(Stored data)
(* ===== verification/AVLTree.v ===== *)
(** * AVLTree: the sequential AVL tree of the contention-adapting tree

    Translation of [cpp/ds/winblad_catree/avl_tree.h], statement by statement,
    over the store of [Memory].  [this] is the address of the [AVLTree] object,
    a [Node *] is a [ptr]. Keys and values are integers; [NO_VALUE] is
    [(V) 0] and [INVALID_KEY] is [0]. *)
From S2P Require Import Prelude Memory.
#[local] Open Scope Z_scope.
#[local] Open Scope cpp_scope.

Module AVL.

(** ** Members *)

Definition key : field avl_node Z := Field avl_key
  (λ x n, AvlNode x n.(avl_left) n.(avl_right) n.(avl_parent) n.(avl_balance) n.(avl_val)).
Definition left : field avl_node ptr := Field avl_left
  (λ x n, AvlNode n.(avl_key) x n.(avl_right) n.(avl_parent) n.(avl_balance) n.(avl_val)).
Definition right : field avl_node ptr := Field avl_right
  (λ x n, AvlNode n.(avl_key) n.(avl_left) x n.(avl_parent) n.(avl_balance) n.(avl_val)).
Definition parent : field avl_node ptr := Field avl_parent
  (λ x n, AvlNode n.(avl_key) n.(avl_left) n.(avl_right) x n.(avl_balance) n.(avl_val)).
Definition balance : field avl_node Z := Field avl_balance
  (λ x n, AvlNode n.(avl_key) n.(avl_left) n.(avl_right) n.(avl_parent) x n.(avl_val)).
Definition val : field avl_node Z := Field avl_val
  (λ x n, AvlNode n.(avl_key) n.(avl_left) n.(avl_right) n.(avl_parent) n.(avl_balance) x).
Definition root : field avl_tree ptr := Field avl_root (λ x _, AvlTree x).

Definition NO_VALUE : Z := 0.
Definition INVALID_KEY : Z := 0.

(** [new Node(key, val, parent, left, right)]; the balance starts at 0 *)
Definition newNode (k v : Z) (_parent _left _right : ptr) : M ptr :=
  new (AvlNode k _left _right _parent 0 v).

(** [new AVLTree()] *)
Definition newTree : M ptr := new (AvlTree NULL).

(** ** Maintenance methods *)

(** The loops below are [loop] applied to their body, a definition named
    after the function with the suffix [Step]. *)
Definition computeHeightStep (s : ptr * Z) : M (ptr * Z + Z) :=
  let '(currentNode, heightSoFar) := s in
  l ← currentNode ~> left;
  r ← currentNode ~> right;
  if (l != NULL) || (r != NULL) then
    b ← currentNode ~> balance;
    next ← (if b =? -1 then currentNode ~> left else currentNode ~> right);
    continue (next, heightSoFar + 1)
  else break heightSoFar.

Definition computeHeight (this : ptr) : M Z :=
  r ← this ~> root;
  if r == NULL then mret 0
  else
    currentNode ← this ~> root;
    loop computeHeightStep (currentNode, 1).

(** The loops of [minKey] and [maxKey] follow one child pointer to its end. *)
Definition endOfSpineStep (side : field avl_node ptr) (currentNode : ptr) : M (ptr + ptr) :=
  c ← currentNode ~> side;
  if c != NULL then c' ← currentNode ~> side; continue c' else break currentNode.

Definition minKey (this : ptr) : M (Z * Z) :=
  r ← this ~> root;
  currentNode ← loop (endOfSpineStep left) r;
  if currentNode == NULL then mret (INVALID_KEY, NO_VALUE)
  else k ← currentNode ~> key; v ← currentNode ~> val; mret (k, v).

Definition maxKey (this : ptr) : M (Z * Z) :=
  r ← this ~> root;
  currentNode ← loop (endOfSpineStep right) r;
  if currentNode == NULL then mret (INVALID_KEY, NO_VALUE)
  else k ← currentNode ~> key; v ← currentNode ~> val; mret (k, v).

Definition getAVLNodeStep (k : Z) (currentNode : ptr) : M (ptr + ptr) :=
  if currentNode == NULL then break NULL
  else
    nodeKey ← currentNode ~> key;
    if k <? nodeKey then l ← currentNode ~> left; continue l
    else if k >? nodeKey then r ← currentNode ~> right; continue r
    else break currentNode.

Definition getAVLNode (this : ptr) (k : Z) : M ptr :=
  currentNode ← this ~> root;
  loop (getAVLNodeStep k) currentNode.

(** The link every rotation rewrites: the pointer to [x] held by its parent
    [p], or the root pointer, is redirected to [c]. *)
Definition replaceChild (this p x c : ptr) : M unit :=
  if p == NULL then this ~> root ::= c
  else
    pl ← p ~> left;
    if pl == x then p ~> left ::= c else p ~> right ::= c.

Definition rotateLeft (this prevNode : ptr) : M unit :=
  leftChild ← prevNode ~> left;
  prevNodeParent ← prevNode ~> parent;
  x ← leftChild ~> right;
  prevNode ~> left ::= x;;
  x ← prevNode ~> left;
  when (x != NULL) (x ← prevNode ~> left; x ~> parent ::= prevNode);;
  leftChild ~> right ::= prevNode;;
  prevNode ~> parent ::= leftChild;;
  prevNode ~> balance ::= 0;;
  replaceChild this prevNodeParent prevNode leftChild;;
  leftChild ~> parent ::= prevNodeParent;;
  leftChild ~> balance ::= 0.

Definition rotateRight (this prevNode : ptr) : M unit :=
  rightChild ← prevNode ~> right;
  prevNodeParent ← prevNode ~> parent;
  x ← rightChild ~> left;
  prevNode ~> right ::= x;;
  x ← prevNode ~> right;
  when (x != NULL) (x ← prevNode ~> right; x ~> parent ::= prevNode);;
  rightChild ~> left ::= prevNode;;
  prevNode ~> parent ::= rightChild;;
  prevNode ~> balance ::= 0;;
  replaceChild this prevNodeParent prevNode rightChild;;
  rightChild ~> parent ::= prevNodeParent;;
  rightChild ~> balance ::= 0.

Definition rotateDoubleRight (this prevNode : ptr) : M unit :=
  prevNodeParent ← prevNode ~> parent;
  leftChild ← prevNode ~> left;
  leftChildRightChild ← leftChild ~> right;
  x ← leftChildRightChild ~> left;
  leftChild ~> right ::= x;;
  x ← leftChildRightChild ~> left;
  when (x != NULL) (x ← leftChildRightChild ~> left; x ~> parent ::= leftChild);;
  leftChildRightChild ~> left ::= leftChild;;
  leftChild ~> parent ::= leftChildRightChild;;
  x ← leftChildRightChild ~> right;
  prevNode ~> left ::= x;;
  x ← leftChildRightChild ~> right;
  when (x != NULL) (x ← leftChildRightChild ~> right; x ~> parent ::= prevNode);;
  leftChildRightChild ~> right ::= prevNode;;
  prevNode ~> parent ::= leftChildRightChild;;
  b ← leftChildRightChild ~> balance;
  prevNode ~> balance ::= (if b =? -1 then 1 else 0);;
  b ← leftChildRightChild ~> balance;
  leftChild ~> balance ::= (if b =? 1 then -1 else 0);;
  replaceChild this prevNodeParent prevNode leftChildRightChild;;
  leftChildRightChild ~> parent ::= prevNodeParent;;
  leftChildRightChild ~> balance ::= 0.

### What is expected
Could every record be printed again exactly as it reads?

### Task solution
(* ===== verification/AVLTree.v ===== *)
(** * AVLTree: the sequential AVL tree of the contention-adapting tree

    Translation of [cpp/ds/winblad_catree/avl_tree.h], statement by statement,
    over the store of [Memory].  [this] is the address of the [AVLTree] object,
    a [Node *] is a [ptr]. Keys and values are integers; [NO_VALUE] is
    [(V) 0] and [INVALID_KEY] is [0]. *)
From S2P Require Import Prelude Memory.
#[local] Open Scope Z_scope.
#[local] Open Scope cpp_scope.

Module AVL.

(** ** Members *)

Definition key : field avl_node Z := Field avl_key
  (λ x n, AvlNode x n.(avl_left) n.(avl_right) n.(avl_parent) n.(avl_balance) n.(avl_val)).
Definition left : field avl_node ptr := Field avl_left
  (λ x n, AvlNode n.(avl_key) x n.(avl_right) n.(avl_parent) n.(avl_balance) n.(avl_val)).
Definition right : field avl_node ptr := Field avl_right
  (λ x n, AvlNode n.(avl_key) n.(avl_left) x n.(avl_parent) n.(avl_balance) n.(avl_val)).
Definition parent : field avl_node ptr := Field avl_parent
  (λ x n, AvlNode n.(avl_key) n.(avl_left) n.(avl_right) x n.(avl_balance) n.(avl_val)).
Definition balance : field avl_node Z := Field avl_balance
  (λ x n, AvlNode n.(avl_key) n.(avl_left) n.(avl_right) n.(avl_parent) x n.(avl_val)).
Definition val : field avl_node Z := Field avl_val
  (λ x n, AvlNode n.(avl_key) n.(avl_left) n.(avl_right) n.(avl_parent) n.(avl_balance) x).
Definition root : field avl_tree ptr := Field avl_root (λ x _, AvlTree x).

Definition NO_VALUE : Z := 0.
Definition INVALID_KEY : Z := 0.

(** [new Node(key, val, parent, left, right)]; the balance starts at 0 *)
Definition newNode (k v : Z) (_parent _left _right : ptr) : M ptr :=
  new (AvlNode k _left _right _parent 0 v).

(** [new AVLTree()] *)
Definition newTree : M ptr := new (AvlTree NULL).

(** ** Maintenance methods *)

(** The loops below are [loop] applied to their body, a definition named
    after the function with the suffix [Step]. *)
Definition computeHeightStep (s : ptr * Z) : M (ptr * Z + Z) :=
  let '(currentNode, heightSoFar) := s in
  l ← currentNode ~> left;
  r ← currentNode ~> right;
  if (l != NULL) || (r != NULL) then
    b ← currentNode ~> balance;
    next ← (if b =? -1 then currentNode ~> left else currentNode ~> right);
    continue (next, heightSoFar + 1)
  else break heightSoFar.

Definition computeHeight (this : ptr) : M Z :=
  r ← this ~> root;
  if r == NULL then mret 0
  else
    currentNode ← this ~> root;
    loop computeHeightStep (currentNode, 1).

(** The loops of [minKey] and [maxKey] follow one child pointer to its end. *)
Definition endOfSpineStep (side : field avl_node ptr) (currentNode : ptr) : M (ptr + ptr) :=
  c ← currentNode ~> side;
  if c != NULL then c' ← currentNode ~> side; continue c' else break currentNode.

Definition minKey (this : ptr) : M (Z * Z) :=
  r ← this ~> root;
  currentNode ← loop (endOfSpineStep left) r;
  if currentNode == NULL then mret (INVALID_KEY, NO_VALUE)
  else k ← currentNode ~> key; v ← currentNode ~> val; mret (k, v).

Definition maxKey (this : ptr) : M (Z * Z) :=
  r ← this ~> root;
  currentNode ← loop (endOfSpineStep right) r;
  if currentNode == NULL then mret (INVALID_KEY, NO_VALUE)
  else k ← currentNode ~> key; v ← currentNode ~> val; mret (k, v).

Definition getAVLNodeStep (k : Z) (currentNode : ptr) : M (ptr + ptr) :=
  if currentNode == NULL then break NULL
  else
    nodeKey ← currentNode ~> key;
    if k <? nodeKey then l ← currentNode ~> left; continue l
    else if k >? nodeKey then r ← currentNode ~> right; continue r
    else break currentNode.

Definition getAVLNode (this : ptr) (k : Z) : M ptr :=
  currentNode ← this ~> root;
  loop (getAVLNodeStep k) currentNode.

(** The link every rotation rewrites: the pointer to [x] held by its parent
    [p], or the root pointer, is redirected to [c]. *)
Definition replaceChild (this p x c : ptr) : M unit :=
  if p == NULL then this ~> root ::= c
  else
    pl ← p ~> left;
    if pl == x then p ~> left ::= c else p ~> right ::= c.

Definition rotateLeft (this prevNode : ptr) : M unit :=
  leftChild ← prevNode ~> left;
  prevNodeParent ← prevNode ~> parent;
  x ← leftChild ~> right;
  prevNode ~> left ::= x;;
  x ← prevNode ~> left;
  when (x != NULL) (x ← prevNode ~> left; x ~> parent ::= prevNode);;
  leftChild ~> right ::= prevNode;;
  prevNode ~> parent ::= leftChild;;
  prevNode ~> balance ::= 0;;
  replaceChild this prevNodeParent prevNode leftChild;;
  leftChild ~> parent ::= prevNodeParent;;
  leftChild ~> balance ::= 0.

Definition rotateRight (this prevNode : ptr) : M unit :=
  rightChild ← prevNode ~> right;
  prevNodeParent ← prevNode ~> parent;
  x ← rightChild ~> left;
  prevNode ~> right ::= x;;
  x ← prevNode ~> right;
  when (x != NULL) (x ← prevNode ~> right; x ~> parent ::= prevNode);;
  rightChild ~> left ::= prevNode;;
  prevNode ~> parent ::= rightChild;;
  prevNode ~> balance ::= 0;;
  replaceChild this prevNodeParent prevNode rightChild;;
  rightChild ~> parent ::= prevNodeParent;;
  rightChild ~> balance ::= 0.

Definition rotateDoubleRight (this prevNode : ptr) : M unit :=
  prevNodeParent ← prevNode ~> parent;
  leftChild ← prevNode ~> left;
  leftChildRightChild ← leftChild ~> right;
  x ← leftChildRightChild ~> left;
  leftChild ~> right ::= x;;
  x ← leftChildRightChild ~> left;
  when (x != NULL) (x ← leftChildRightChild ~> left; x ~> parent ::= leftChild);;
  leftChildRightChild ~> left ::= leftChild;;
  leftChild ~> parent ::= leftChildRightChild;;
  x ← leftChildRightChild ~> right;
  prevNode ~> left ::= x;;
  x ← leftChildRightChild ~> right;
  when (x != NULL) (x ← leftChildRightChild ~> right; x ~> parent ::= prevNode);;
  leftChildRightChild ~> right ::= prevNode;;
  prevNode ~> parent ::= leftChildRightChild;;
  b ← leftChildRightChild ~> balance;
  prevNode ~> balance ::= (if b =? -1 then 1 else 0);;
  b ← leftChildRightChild ~> balance;
  leftChild ~> balance ::= (if b =? 1 then -1 else 0);;
  replaceChild this prevNodeParent prevNode leftChildRightChild;;
  leftChildRightChild ~> parent ::= prevNodeParent;;
  leftChildRightChild ~> balance ::= 0.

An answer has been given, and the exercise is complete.